Problem: When the line containing "EmptyString => false" is found in the data below, copy it and each line after it through the line containing "Fixpoint replaceFrom (old", exactly and with no others.

══ Excerpted records ══

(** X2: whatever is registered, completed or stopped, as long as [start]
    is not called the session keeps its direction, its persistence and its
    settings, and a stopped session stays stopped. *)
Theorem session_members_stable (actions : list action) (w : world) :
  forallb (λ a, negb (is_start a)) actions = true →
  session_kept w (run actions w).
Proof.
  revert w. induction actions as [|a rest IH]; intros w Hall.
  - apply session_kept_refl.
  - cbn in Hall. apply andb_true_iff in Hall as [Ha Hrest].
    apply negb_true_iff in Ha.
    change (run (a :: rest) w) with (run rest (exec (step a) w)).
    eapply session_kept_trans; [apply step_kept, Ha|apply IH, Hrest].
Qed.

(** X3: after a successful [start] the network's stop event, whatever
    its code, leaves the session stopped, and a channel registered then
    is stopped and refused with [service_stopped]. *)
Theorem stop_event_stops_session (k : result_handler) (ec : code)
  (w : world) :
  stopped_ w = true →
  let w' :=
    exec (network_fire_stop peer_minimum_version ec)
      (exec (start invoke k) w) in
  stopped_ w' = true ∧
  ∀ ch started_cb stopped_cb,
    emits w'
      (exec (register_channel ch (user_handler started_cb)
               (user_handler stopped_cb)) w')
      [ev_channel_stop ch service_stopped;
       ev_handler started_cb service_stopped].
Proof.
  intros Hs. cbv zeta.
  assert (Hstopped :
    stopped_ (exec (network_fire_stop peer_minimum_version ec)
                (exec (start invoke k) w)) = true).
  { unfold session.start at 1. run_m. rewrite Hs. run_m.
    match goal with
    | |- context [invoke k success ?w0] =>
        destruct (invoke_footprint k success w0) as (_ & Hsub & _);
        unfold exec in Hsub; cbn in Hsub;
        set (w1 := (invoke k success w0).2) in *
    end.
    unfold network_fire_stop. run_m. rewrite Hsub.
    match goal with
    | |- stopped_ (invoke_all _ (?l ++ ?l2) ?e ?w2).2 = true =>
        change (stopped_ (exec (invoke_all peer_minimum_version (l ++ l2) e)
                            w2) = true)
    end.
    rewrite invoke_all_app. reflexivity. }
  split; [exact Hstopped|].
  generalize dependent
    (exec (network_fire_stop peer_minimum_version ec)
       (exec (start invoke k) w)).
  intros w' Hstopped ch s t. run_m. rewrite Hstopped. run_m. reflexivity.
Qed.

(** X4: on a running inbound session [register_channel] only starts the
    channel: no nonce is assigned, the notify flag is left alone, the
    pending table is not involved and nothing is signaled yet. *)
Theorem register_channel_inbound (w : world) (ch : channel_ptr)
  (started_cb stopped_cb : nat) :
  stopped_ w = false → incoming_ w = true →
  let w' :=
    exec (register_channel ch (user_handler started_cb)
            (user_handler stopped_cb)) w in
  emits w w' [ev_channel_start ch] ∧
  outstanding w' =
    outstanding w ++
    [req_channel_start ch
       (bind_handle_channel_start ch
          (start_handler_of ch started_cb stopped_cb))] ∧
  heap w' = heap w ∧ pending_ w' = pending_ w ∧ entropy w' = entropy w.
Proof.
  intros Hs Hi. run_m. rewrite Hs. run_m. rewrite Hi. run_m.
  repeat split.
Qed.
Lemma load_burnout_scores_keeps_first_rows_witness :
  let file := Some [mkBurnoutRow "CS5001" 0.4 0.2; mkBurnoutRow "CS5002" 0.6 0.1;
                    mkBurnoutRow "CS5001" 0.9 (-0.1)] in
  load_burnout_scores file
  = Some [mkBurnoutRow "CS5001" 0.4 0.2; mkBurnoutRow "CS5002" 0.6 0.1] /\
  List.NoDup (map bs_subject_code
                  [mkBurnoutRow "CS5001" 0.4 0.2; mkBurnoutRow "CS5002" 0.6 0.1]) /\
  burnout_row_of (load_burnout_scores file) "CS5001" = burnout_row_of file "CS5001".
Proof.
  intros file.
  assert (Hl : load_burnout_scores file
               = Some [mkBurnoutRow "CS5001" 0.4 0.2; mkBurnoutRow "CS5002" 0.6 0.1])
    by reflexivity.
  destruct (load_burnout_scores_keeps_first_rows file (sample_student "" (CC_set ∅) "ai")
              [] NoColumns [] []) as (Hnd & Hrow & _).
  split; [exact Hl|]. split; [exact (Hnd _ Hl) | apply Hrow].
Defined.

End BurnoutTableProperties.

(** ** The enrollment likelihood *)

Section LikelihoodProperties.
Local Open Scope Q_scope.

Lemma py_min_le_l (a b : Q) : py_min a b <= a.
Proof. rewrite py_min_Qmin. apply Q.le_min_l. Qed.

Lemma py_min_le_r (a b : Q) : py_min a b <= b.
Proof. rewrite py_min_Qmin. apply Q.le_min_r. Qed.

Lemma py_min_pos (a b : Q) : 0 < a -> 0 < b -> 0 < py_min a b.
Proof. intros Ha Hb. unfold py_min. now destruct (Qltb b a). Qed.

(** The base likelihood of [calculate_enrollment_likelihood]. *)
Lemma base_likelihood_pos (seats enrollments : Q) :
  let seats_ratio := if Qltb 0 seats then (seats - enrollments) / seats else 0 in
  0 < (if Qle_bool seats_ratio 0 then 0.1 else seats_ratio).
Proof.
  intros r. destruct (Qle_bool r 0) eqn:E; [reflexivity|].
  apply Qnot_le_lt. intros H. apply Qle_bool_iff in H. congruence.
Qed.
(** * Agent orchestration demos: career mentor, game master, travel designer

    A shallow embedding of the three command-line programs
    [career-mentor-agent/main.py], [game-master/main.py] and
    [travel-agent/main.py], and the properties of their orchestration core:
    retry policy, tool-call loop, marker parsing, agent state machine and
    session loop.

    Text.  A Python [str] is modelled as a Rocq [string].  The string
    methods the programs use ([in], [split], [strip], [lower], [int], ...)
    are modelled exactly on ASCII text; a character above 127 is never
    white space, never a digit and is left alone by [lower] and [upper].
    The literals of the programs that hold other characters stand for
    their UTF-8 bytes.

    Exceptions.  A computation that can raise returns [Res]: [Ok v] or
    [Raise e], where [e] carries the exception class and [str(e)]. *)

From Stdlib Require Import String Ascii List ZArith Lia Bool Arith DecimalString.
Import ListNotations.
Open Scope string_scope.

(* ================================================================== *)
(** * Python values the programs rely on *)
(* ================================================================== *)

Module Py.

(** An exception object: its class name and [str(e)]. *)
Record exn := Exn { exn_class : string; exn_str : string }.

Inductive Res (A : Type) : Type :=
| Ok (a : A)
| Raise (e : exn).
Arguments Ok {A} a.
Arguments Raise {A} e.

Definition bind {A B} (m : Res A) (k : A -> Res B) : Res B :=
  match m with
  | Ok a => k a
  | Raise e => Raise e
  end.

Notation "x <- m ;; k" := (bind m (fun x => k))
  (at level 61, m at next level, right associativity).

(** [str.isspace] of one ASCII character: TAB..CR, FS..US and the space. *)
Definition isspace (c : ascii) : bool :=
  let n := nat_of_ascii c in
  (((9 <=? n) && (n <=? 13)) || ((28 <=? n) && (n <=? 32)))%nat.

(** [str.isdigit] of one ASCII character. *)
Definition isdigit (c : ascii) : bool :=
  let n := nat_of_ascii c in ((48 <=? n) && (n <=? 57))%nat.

═══
══ Excerpted records ══

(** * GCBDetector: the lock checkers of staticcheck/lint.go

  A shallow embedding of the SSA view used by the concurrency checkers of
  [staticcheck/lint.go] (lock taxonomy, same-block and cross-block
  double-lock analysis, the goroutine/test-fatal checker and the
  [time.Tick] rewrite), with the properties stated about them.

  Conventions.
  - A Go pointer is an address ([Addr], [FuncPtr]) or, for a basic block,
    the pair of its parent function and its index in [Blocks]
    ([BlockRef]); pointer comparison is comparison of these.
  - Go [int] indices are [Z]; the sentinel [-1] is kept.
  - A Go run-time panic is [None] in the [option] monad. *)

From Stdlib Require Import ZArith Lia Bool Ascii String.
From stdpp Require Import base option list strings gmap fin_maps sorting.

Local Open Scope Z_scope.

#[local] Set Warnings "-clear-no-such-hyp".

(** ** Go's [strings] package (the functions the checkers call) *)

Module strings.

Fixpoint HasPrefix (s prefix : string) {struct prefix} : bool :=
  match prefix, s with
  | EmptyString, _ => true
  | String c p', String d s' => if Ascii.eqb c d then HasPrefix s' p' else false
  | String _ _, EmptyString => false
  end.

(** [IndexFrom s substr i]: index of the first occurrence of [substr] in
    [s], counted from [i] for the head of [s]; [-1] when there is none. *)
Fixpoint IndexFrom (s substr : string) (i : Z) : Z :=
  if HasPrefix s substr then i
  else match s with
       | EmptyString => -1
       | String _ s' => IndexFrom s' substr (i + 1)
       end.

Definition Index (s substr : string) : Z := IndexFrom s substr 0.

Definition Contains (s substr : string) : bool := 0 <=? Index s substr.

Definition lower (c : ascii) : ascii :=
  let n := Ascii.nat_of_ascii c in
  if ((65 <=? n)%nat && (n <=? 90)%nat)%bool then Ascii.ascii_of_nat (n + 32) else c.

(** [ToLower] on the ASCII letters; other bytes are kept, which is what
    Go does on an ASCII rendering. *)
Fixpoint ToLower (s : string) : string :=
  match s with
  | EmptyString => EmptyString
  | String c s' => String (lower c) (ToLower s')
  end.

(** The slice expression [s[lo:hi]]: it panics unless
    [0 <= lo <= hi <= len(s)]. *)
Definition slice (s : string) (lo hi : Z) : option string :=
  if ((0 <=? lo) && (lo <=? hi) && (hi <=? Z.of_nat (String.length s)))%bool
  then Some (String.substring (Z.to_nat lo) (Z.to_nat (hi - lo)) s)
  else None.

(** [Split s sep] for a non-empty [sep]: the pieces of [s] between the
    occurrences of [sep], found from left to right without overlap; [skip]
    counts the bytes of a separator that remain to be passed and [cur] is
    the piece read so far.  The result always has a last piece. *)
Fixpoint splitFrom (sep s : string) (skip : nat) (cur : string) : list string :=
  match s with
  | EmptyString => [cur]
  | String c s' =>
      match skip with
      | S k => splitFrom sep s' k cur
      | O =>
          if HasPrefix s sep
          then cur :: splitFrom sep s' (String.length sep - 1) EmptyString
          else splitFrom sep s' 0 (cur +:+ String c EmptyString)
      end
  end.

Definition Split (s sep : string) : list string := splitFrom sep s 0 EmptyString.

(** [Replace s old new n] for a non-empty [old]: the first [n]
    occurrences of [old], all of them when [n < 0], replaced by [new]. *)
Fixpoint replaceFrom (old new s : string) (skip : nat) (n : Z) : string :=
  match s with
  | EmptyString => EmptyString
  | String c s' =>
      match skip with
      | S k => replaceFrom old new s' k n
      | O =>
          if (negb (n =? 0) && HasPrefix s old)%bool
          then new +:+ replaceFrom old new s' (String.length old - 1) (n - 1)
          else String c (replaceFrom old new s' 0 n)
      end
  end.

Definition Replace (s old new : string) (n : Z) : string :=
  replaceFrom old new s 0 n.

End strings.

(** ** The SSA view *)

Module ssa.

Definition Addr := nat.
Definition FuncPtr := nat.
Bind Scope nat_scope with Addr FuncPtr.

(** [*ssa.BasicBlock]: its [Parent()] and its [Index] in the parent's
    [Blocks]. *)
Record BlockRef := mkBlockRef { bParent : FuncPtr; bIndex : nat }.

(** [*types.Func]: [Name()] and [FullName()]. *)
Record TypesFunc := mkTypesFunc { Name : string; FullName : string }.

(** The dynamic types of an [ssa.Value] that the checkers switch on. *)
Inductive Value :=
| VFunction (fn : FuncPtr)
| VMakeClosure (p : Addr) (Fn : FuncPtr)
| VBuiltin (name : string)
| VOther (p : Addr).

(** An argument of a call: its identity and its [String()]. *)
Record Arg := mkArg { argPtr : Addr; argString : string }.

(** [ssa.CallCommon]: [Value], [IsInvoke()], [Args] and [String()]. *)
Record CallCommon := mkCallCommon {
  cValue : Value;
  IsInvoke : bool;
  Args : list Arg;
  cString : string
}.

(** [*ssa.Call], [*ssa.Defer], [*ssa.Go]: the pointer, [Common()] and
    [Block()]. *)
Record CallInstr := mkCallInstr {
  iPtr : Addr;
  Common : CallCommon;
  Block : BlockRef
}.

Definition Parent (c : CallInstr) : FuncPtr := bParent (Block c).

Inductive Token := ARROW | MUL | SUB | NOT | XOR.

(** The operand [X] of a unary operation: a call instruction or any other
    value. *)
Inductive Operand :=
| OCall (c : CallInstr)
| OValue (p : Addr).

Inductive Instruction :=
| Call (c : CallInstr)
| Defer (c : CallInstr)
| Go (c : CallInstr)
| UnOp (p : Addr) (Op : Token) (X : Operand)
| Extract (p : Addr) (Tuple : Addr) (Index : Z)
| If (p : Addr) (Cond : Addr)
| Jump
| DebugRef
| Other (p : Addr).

═══

Response:
  | String _ _, EmptyString => false
  end.

(** [IndexFrom s substr i]: index of the first occurrence of [substr] in
    [s], counted from [i] for the head of [s]; [-1] when there is none. *)
Fixpoint IndexFrom (s substr : string) (i : Z) : Z :=
  if HasPrefix s substr then i
  else match s with
       | EmptyString => -1
       | String _ s' => IndexFrom s' substr (i + 1)
       end.

Definition Index (s substr : string) : Z := IndexFrom s substr 0.

Definition Contains (s substr : string) : bool := 0 <=? Index s substr.

Definition lower (c : ascii) : ascii :=
  let n := Ascii.nat_of_ascii c in
  if ((65 <=? n)%nat && (n <=? 90)%nat)%bool then Ascii.ascii_of_nat (n + 32) else c.

(** [ToLower] on the ASCII letters; other bytes are kept, which is what
    Go does on an ASCII rendering. *)
Fixpoint ToLower (s : string) : string :=
  match s with
  | EmptyString => EmptyString
  | String c s' => String (lower c) (ToLower s')
  end.

(** The slice expression [s[lo:hi]]: it panics unless
    [0 <= lo <= hi <= len(s)]. *)
Definition slice (s : string) (lo hi : Z) : option string :=
  if ((0 <=? lo) && (lo <=? hi) && (hi <=? Z.of_nat (String.length s)))%bool
  then Some (String.substring (Z.to_nat lo) (Z.to_nat (hi - lo)) s)
  else None.

(** [Split s sep] for a non-empty [sep]: the pieces of [s] between the
    occurrences of [sep], found from left to right without overlap; [skip]
    counts the bytes of a separator that remain to be passed and [cur] is
    the piece read so far.  The result always has a last piece. *)
Fixpoint splitFrom (sep s : string) (skip : nat) (cur : string) : list string :=
  match s with
  | EmptyString => [cur]
  | String c s' =>
      match skip with
      | S k => splitFrom sep s' k cur
      | O =>
          if HasPrefix s sep
          then cur :: splitFrom sep s' (String.length sep - 1) EmptyString
          else splitFrom sep s' 0 (cur +:+ String c EmptyString)
      end
  end.

Definition Split (s sep : string) : list string := splitFrom sep s 0 EmptyString.

(** [Replace s old new n] for a non-empty [old]: the first [n]
    occurrences of [old], all of them when [n < 0], replaced by [new]. *)
Fixpoint replaceFrom (old new s : string) (skip : nat) (n : Z) : string :=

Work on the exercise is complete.